My Guard force works up to 21 days and then 7 days off, some have to travel long distances to their villages and if caught by the Taliban are excuted. There is no MWR, no welfare, no equipment for them, they have nothing, no TV, no Internet etc.  I take a portion of my pay every month and buy gym equipment for them, get them volleyballs and soccer balls, have competitions for them and they are really enjoying the friendship.  I get them new and used army boots, and have started "Operation Walking Tall" where people can donate new or used army boots and belts to a retailer and they will ship them to me.

What have my efforts and insights accomplished?  Well since I have been here I have not had so much as a single guard accused of stealing an apple, they always report for duty on time, and have done an excellent job protecting the facility and the Expats/TCN's here.  No incidents or occurrences, no head aches or problems, no threats or insider attacks.  They are respected by everyone here and we respect them.

The guard force found out I was getting ready to go on leave, they pitched together some money that they could not afford to give to buy gifts for my Wife and myself to take back home.  I was completely taken back by this gesture but I should have not expected less knowing how respectful they are.

If you treat them with repsect, they will take you in and protect you with their lives, they will look out for you, they are loyal and trustfull and above all very respectful.  If i had not come back here as a civilian, I doubt that I would have seen this side of them, people at their best.

Cheers
Pop


----------



## Smirnoff123 (11 Feb 2013)

Great post.


----------



## BeyondTheNow (11 Feb 2013)

Thank you for sharing your positive experience. I hope you continue to benefit from those around you just as your presence is benefiting them, I'm sure.  Stay safe, thoughts and prayers to you and your loved ones.


----------



## cphansen (11 Feb 2013)

Popurhedoff said:
			
		

> Mindset,
> 
> When I was on tour in Kandahar, our mindset was focused on the enemy, what we thought about them as a people was clouded by our hate, prejudices, and our indifference.  Now being over here for a year and a half as a civilian I can say that I have gained a whole new insight and an appreciation for the average Afghanistan person.
> 
> ...



Are you sure you weren't Col. John Masters of the Gurkhas in a previous incarnation. He makes the same sort of observations in his memoirs Bugles and a Tiger in the morning, and Beyond Mandaly.
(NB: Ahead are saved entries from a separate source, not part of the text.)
(* ===== verification/BannedUsers.v ===== *)
(** * BannedUsers: which users may trade

    [crates/order-validation/src/banned.rs]: a fixed list of users and an on-chain
    registry behind a cache that a background task refreshes.

    The cache of entries is a map; which entries an insertion evicts belongs to the
    cache's crate, so insertion is a parameter.  The registry ([isSanctioned]) is a
    parameter too and may fail.  Times are seconds. *)

From stdpp Require Import base gmap sets list.
From Stdlib Require Import ZArith Lia.
From S2P Require Import Prelude Collections Eth.

Open Scope Z_scope.

Record UserMetadata := mkUserMetadata { um_is_banned : bool; um_last_updated : Z }.

Abbreviation Cache := (gmap Z UserMetadata) (only parsing).

Record Users := mkUsers { u_list : gset address; u_onchain : option Cache }.

Definition Users_none : Users := mkUsers ∅ None.
Definition Users_from_set (l : gset address) : Users := mkUsers l None.
Definition Users_new (contract : bool) (banned_users : list address) : Users :=
  mkUsers (list_to_set banned_users) (if contract then Some ∅ else None).

Definition CACHE_EXPIRY : Z := 3600.
Definition MAINTENANCE_TIMEOUT : Z := 60.

Section users.
Context (cache_insert : address -> UserMetadata -> Cache -> Cache).
Context (fetch : address -> option bool).

(** The addresses the cache answers for, and those it does not know. *)
Definition lookup_cached (cache : Cache) (need_lookup : list address) (banned : gset address)
  : gset address * list address :=
  foldl (fun (st : gset Z * list Z) (address : Z) =>
           match cache !! address with
           | Some metadata => (if um_is_banned metadata then {[ address ]} ∪ st.1 else st.1, st.2)
           | None => (st.1, st.2 ++ [address])
           end) (banned, []) need_lookup.

(** The results of the lookups are cached; failures are not, and ban nobody. *)
Definition cache_results (now : Z) (to_cache : list (address * option bool)) (cache : Cache) (banned : gset address)
  : gset address * Cache :=
  foldl (fun st (r : Z * option bool) =>
           match r.2 with
           | Some is_banned =>
               (if is_banned then {[ r.1 ]} ∪ st.1 else st.1,
                cache_insert r.1 (mkUserMetadata is_banned now) st.2)
           | None => st
           end) (banned, cache) to_cache.

Definition banned (now : Z) (u : Users) (addresses : list address) : gset address * Users :=
  let listed := filter (fun a : Z => a ∈ u_list u) addresses in
  let need_lookup : gset address := list_to_set (filter (fun a : Z => (a ∉ u_list u)) addresses) in
  let banned : gset address := list_to_set listed in
  match u_onchain u with
  | None => (banned, u)
  | Some cache =>
      let '(banned, filtered) := lookup_cached cache (elements need_lookup) banned in
      let to_cache := (fun a => (a, fetch a)) <$> filtered in
      let '(banned, cache) := cache_results now to_cache cache banned in
      (banned, mkUsers (u_list u) (Some cache))
  end.

Definition insert_many_into_cache (now : Z) (addresses : list (address * UserMetadata)) (cache : Cache) : Cache :=
  foldl (fun c r => cache_insert r.1 (mkUserMetadata (um_is_banned r.2) now) c) cache addresses.

(** One round of the maintenance task: entries about to expire are fetched again. *)
Definition maintenance (start now : Z) (cache : Cache) : Cache :=
  let expired := filter (fun r => CACHE_EXPIRY - MAINTENANCE_TIMEOUT <= Z.max 0 (start - um_last_updated r.2))
                   (map_to_list cache) in
  let results := omap (fun r => match fetch r.1 with
                                | Some is_banned => Some (r.1, mkUserMetadata is_banned (um_last_updated r.2))
                                | None => None
                                end) expired in
  insert_many_into_cache now results cache.
End users.

(** ** The cache is transparent *)
Section users_spec.
Context (cache_insert : address -> UserMetadata -> Cache -> Cache).
Context (cache_insert_spec : forall a m c b m', cache_insert a m c !! b = Some m' -> b = a /\ m' = m \/ c !! b = Some m').
Context (fetch : address -> option bool).

(** Every cached status is the one of the registry. *)
Definition truthful (c : Cache) : Prop := map_Forall (fun a m => fetch a = Some (um_is_banned m)) c.

(** What [banned] answers without a cache. *)
Definition banned_uncached (u : Users) (addresses : list address) : gset address :=
  list_to_set (filter (fun a : Z => a ∈ u_list u \/ is_Some (u_onchain u) /\ fetch a = Some true) addresses).

Lemma cache_insert_truthful a b now c :
  truthful c -> fetch a = Some b -> truthful (cache_insert a (mkUserMetadata b now) c).
Proof. intros Hc Ha x m [[-> ->]|Hx]%cache_insert_spec; [done|by apply Hc]. Qed.

Lemma lookup_cached_spec (c : Cache) l acc k :
  foldl (fun (st : gset Z * list Z) (address : Z) =>
           match c !! address with
           | Some metadata => (if um_is_banned metadata then {[ address ]} ∪ st.1 else st.1, st.2)
           | None => (st.1, st.2 ++ [address])
           end) (acc, k) l =
  (list_to_set (filter (fun a => (um_is_banned <$> c !! a) = Some true) l) ∪ acc,
   k ++ filter (fun a => c !! a = None) l).
Proof.
  revert acc k. induction l as [|a l IH]; intros acc k; cbn [foldl].
  { rewrite app_nil_r. f_equal. cbn. set_solver. }
  rewrite !filter_cons. destruct (c !! a) as [m|] eqn:Ha; cbn [fst snd]; rewrite IH.
  - rewrite (decide_False (P := Some m = None)) by done. cbn [fmap option_fmap option_map].
    destruct (um_is_banned m); [rewrite decide_True by done|by rewrite decide_False by done].
    f_equal. cbn [list_to_set foldr]. set_solver.
  - rewrite decide_False, decide_True by done. by rewrite <-app_assoc.
Qed.

Lemma cache_results_spec now l (c : Cache) acc :
  truthful c ->
  let r := cache_results cache_insert now ((fun a => (a, fetch a)) <$> l) c acc in
  r.1 = list_to_set (filter (fun a => fetch a = Some true) l) ∪ acc /\ truthful r.2.
Proof.
  unfold cache_results. revert c acc. induction l as [|a l IH]; intros c acc Hc; cbn [fmap list_fmap foldl].
  { split; [cbn; set_solver|done]. }
  cbn [fst snd]. rewrite filter_cons. destruct (fetch a) as [[|]|] eqn:Ha.
  - destruct (IH (cache_insert a (mkUserMetadata true now) c) ({[ a ]} ∪ acc)) as [-> Ht];
      [by apply cache_insert_truthful|]. rewrite decide_True by done. split; [cbn; set_solver|done].
  - destruct (IH (cache_insert a (mkUserMetadata false now) c) acc) as [-> Ht];
      [by apply cache_insert_truthful|]. by rewrite decide_False by done.
  - destruct (IH c acc Hc) as [-> Ht]. by rewrite decide_False by done.
Qed.

(** The answer and the state it leaves. *)
Lemma banned_spec now u addresses :
  (forall c, u_onchain u = Some c -> truthful c) ->
  (banned cache_insert fetch now u addresses).1 = banned_uncached u addresses /\
  u_list (banned cache_insert fetch now u addresses).2 = u_list u /\
  (forall c, u_onchain (banned cache_insert fetch now u addresses).2 = Some c -> truthful c).
Proof.
  intros Hc. unfold banned. destruct (u_onchain u) as [c|] eqn:Ho; cycle 1.
  { cbn [fst snd]. split; [|rewrite Ho; done]. unfold banned_uncached. rewrite Ho.
    apply set_eq. intros a. rewrite !elem_of_list_to_set, !list_elem_of_filter.
    split; [naive_solver|]. intros [[?|[[? ?] _]] ?]; done. }
  specialize (Hc c eq_refl). unfold lookup_cached. rewrite lookup_cached_spec. cbn [app].
  set (known := list_to_set (filter _ (elements _)) ∪ _). set (missed := filter _ (elements _)).
  pose proof (cache_results_spec now missed c known Hc) as Hr. cbv zeta in Hr.
  destruct (cache_results _ _ _ c known) as [b c']. cbn [fst snd] in *. destruct Hr as [-> Ht].
  split; [|cbn; split; [done|by intros ? [= <-]]].
  apply set_eq. intros a. unfold banned_uncached, missed, known. rewrite Ho.
  rewrite !elem_of_union, !elem_of_list_to_set, !list_elem_of_filter, elem_of_elements, elem_of_list_to_set,
    list_elem_of_filter. split.
  - intros [[Hf [_ [_ Hin]]]|[[Hf [_ Hin]]|[Hl Hin]]]; (split; [|done]); [right; by eauto| |by left].
    right. split; [eauto|]. apply fmap_Some in Hf as (m & Hm & E). rewrite (Hc a m Hm). congruence.
  - intros [[Hl|[_ Hf]] Hin]; [eauto|].
    destruct (decide (a ∈ u_list u)) as [Hl|Hl]; [eauto|].
    destruct (c !! a) as [m|] eqn:Hm; [|by left].
    right; left. split; [|done]. rewrite <-Hf, (Hc a m Hm). done.
Qed.

(** The cache does not change who is banned.  While every cached
    status is the registry's, [banned] answers exactly the requested users that are on
    the list or that the registry sanctions (nobody whose lookup fails), and leaves a
    cache of which the same holds. *)
Theorem banned_cache_transparent now u addresses :
  (forall c, u_onchain u = Some c -> truthful c) ->
  (banned cache_insert fetch now u addresses).1 = banned_uncached u addresses /\
  u_list (banned cache_insert fetch now u addresses).2 = u_list u /\
  (forall c, u_onchain (banned cache_insert fetch now u addresses).2 = Some c -> truthful c).
Proof. apply banned_spec. Qed.

(** Maintenance keeps a truthful cache truthful, whoever it refreshes. *)
Lemma maintenance_truthful start now c :
  truthful c -> truthful (maintenance cache_insert fetch start now c).
Proof.
  intros Hc. unfold maintenance. generalize (filter (fun r => CACHE_EXPIRY - MAINTENANCE_TIMEOUT <=
    Z.max 0 (start - um_last_updated r.2)) (map_to_list c)) as l. revert Hc. generalize c.
  intros c0 Hc l. unfold insert_many_into_cache. revert c0 Hc.
  induction l as [|[a m] l IH]; intros c0 Hc; [done|]. cbn [omap list_omap fst snd].
  destruct (fetch a) as [b|] eqn:Ha; cbn [foldl]; apply IH; [by apply cache_insert_truthful|done].
Qed.
End users_spec.

(** ** Example: the list and the registry *)
Definition sample_cache_insert (a : address) (m : UserMetadata) (c : Cache) : Cache := <[a := m]> c.

Lemma sample_cache_insert_spec a m c b m' :
  sample_cache_insert a m c !! b = Some m' -> b = a /\ m' = m \/ c !! b = Some m'.
Proof.
  unfold sample_cache_insert. destruct (decide (b = a)) as [->|Hne].
  - rewrite lookup_insert_eq. intros [= <-]. by left.
  - rewrite lookup_insert_ne by done. by right.
Qed.

Definition sample_registry (a : address) : option bool := if a =? 3 then None else Some (a =? 2).
Definition sample_users : Users := mkUsers {[ 1 ]} (Some {[ 4 := mkUserMetadata false 0 ]}).

Lemma banned_cache_transparent_witness :
  (banned sample_cache_insert sample_registry 7 sample_users [1; 2; 3; 4]).1
    = banned_uncached sample_registry sample_users [1; 2; 3; 4] /\
  u_list (banned sample_cache_insert sample_registry 7 sample_users [1; 2; 3; 4]).2 = {[ 1 ]} /\
  (forall c, u_onchain (banned sample_cache_insert sample_registry 7 sample_users [1; 2; 3; 4]).2 = Some c ->
             truthful sample_registry c).
Proof.
  apply (banned_cache_transparent sample_cache_insert sample_cache_insert_spec sample_registry 7 sample_users
           [1; 2; 3; 4]).
  intros c [= <-]. apply map_Forall_singleton. reflexivity.
Defined.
He makes the point that respect is all important. That if you respect your troops culture and honour their customs and acknowledge their achievements, you are laying the groundwork for a successful relationship.  Now he was talking about the Gurkhas and you have had the same type of experience with the Afghans and Gen Radley Waters had the same philosophy in training his tankers.

Could it be that we Canadians, Afghans and Gurkhas have more in common than we think?

Thanks for your posting.


----------



## Popurhedoff (11 Feb 2013)

> Are you sure you weren't Col. John Masters of the Gurkhas in a previous incarnation. He makes the same sort of observations in his memoirs Bugles and a Tiger in the morning, and Beyond Mandaly.
> 
> He makes the point that respect is all important. That if you respect your troops culture and honour their customs and acknowledge their achievements, you are laying the groundwork for a successful relationship.  Now he was talking about the Gurkhas and you have had the same type of experience with the Afghans and Gen Radley Waters had the same philosophy in training his tankers.
> 
> Could it be that we Canadians, Afghans and Gurkhas have more in common than we think?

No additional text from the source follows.